* [Provided data]
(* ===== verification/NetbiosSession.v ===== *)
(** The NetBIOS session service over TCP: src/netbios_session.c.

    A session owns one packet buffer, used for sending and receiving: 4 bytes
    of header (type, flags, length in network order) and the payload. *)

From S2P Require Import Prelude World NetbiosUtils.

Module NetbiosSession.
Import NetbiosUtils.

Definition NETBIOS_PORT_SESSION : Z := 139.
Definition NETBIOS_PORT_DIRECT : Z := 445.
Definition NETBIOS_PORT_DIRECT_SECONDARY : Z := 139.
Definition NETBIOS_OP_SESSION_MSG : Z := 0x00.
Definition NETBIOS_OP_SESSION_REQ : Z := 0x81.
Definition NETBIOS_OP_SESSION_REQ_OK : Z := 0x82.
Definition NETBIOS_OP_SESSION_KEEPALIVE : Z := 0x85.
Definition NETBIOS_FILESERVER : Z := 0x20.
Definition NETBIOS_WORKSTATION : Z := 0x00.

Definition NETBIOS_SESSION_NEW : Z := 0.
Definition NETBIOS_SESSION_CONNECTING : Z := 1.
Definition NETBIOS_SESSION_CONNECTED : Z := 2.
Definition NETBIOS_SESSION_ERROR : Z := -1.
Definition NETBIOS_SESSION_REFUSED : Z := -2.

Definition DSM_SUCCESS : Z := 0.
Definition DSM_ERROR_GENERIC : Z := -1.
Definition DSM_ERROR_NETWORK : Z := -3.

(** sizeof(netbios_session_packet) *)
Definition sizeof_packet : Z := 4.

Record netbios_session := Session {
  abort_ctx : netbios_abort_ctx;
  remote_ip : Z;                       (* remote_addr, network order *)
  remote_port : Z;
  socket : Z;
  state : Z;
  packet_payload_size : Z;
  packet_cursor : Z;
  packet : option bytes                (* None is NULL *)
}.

* [Assignment]
Your answer must be the line with "(** The NetBIOS" and all lines after it through the final line of the entries, copied exactly and with nothing added.

* [Task answer]
(** The NetBIOS session service over TCP: src/netbios_session.c.

    A session owns one packet buffer, used for sending and receiving: 4 bytes
    of header (type, flags, length in network order) and the payload. *)

From S2P Require Import Prelude World NetbiosUtils.

Module NetbiosSession.
Import NetbiosUtils.

Definition NETBIOS_PORT_SESSION : Z := 139.
Definition NETBIOS_PORT_DIRECT : Z := 445.
Definition NETBIOS_PORT_DIRECT_SECONDARY : Z := 139.
Definition NETBIOS_OP_SESSION_MSG : Z := 0x00.
Definition NETBIOS_OP_SESSION_REQ : Z := 0x81.
Definition NETBIOS_OP_SESSION_REQ_OK : Z := 0x82.
Definition NETBIOS_OP_SESSION_KEEPALIVE : Z := 0x85.
Definition NETBIOS_FILESERVER : Z := 0x20.
Definition NETBIOS_WORKSTATION : Z := 0x00.

Definition NETBIOS_SESSION_NEW : Z := 0.
Definition NETBIOS_SESSION_CONNECTING : Z := 1.
Definition NETBIOS_SESSION_CONNECTED : Z := 2.
Definition NETBIOS_SESSION_ERROR : Z := -1.
Definition NETBIOS_SESSION_REFUSED : Z := -2.

Definition DSM_SUCCESS : Z := 0.
Definition DSM_ERROR_GENERIC : Z := -1.
Definition DSM_ERROR_NETWORK : Z := -3.

(** sizeof(netbios_session_packet) *)
Definition sizeof_packet : Z := 4.

Record netbios_session := Session {
  abort_ctx : netbios_abort_ctx;
  remote_ip : Z;                       (* remote_addr, network order *)
  remote_port : Z;
  socket : Z;
  state : Z;
  packet_payload_size : Z;
  packet_cursor : Z;
  packet : option bytes                (* None is NULL *)
}.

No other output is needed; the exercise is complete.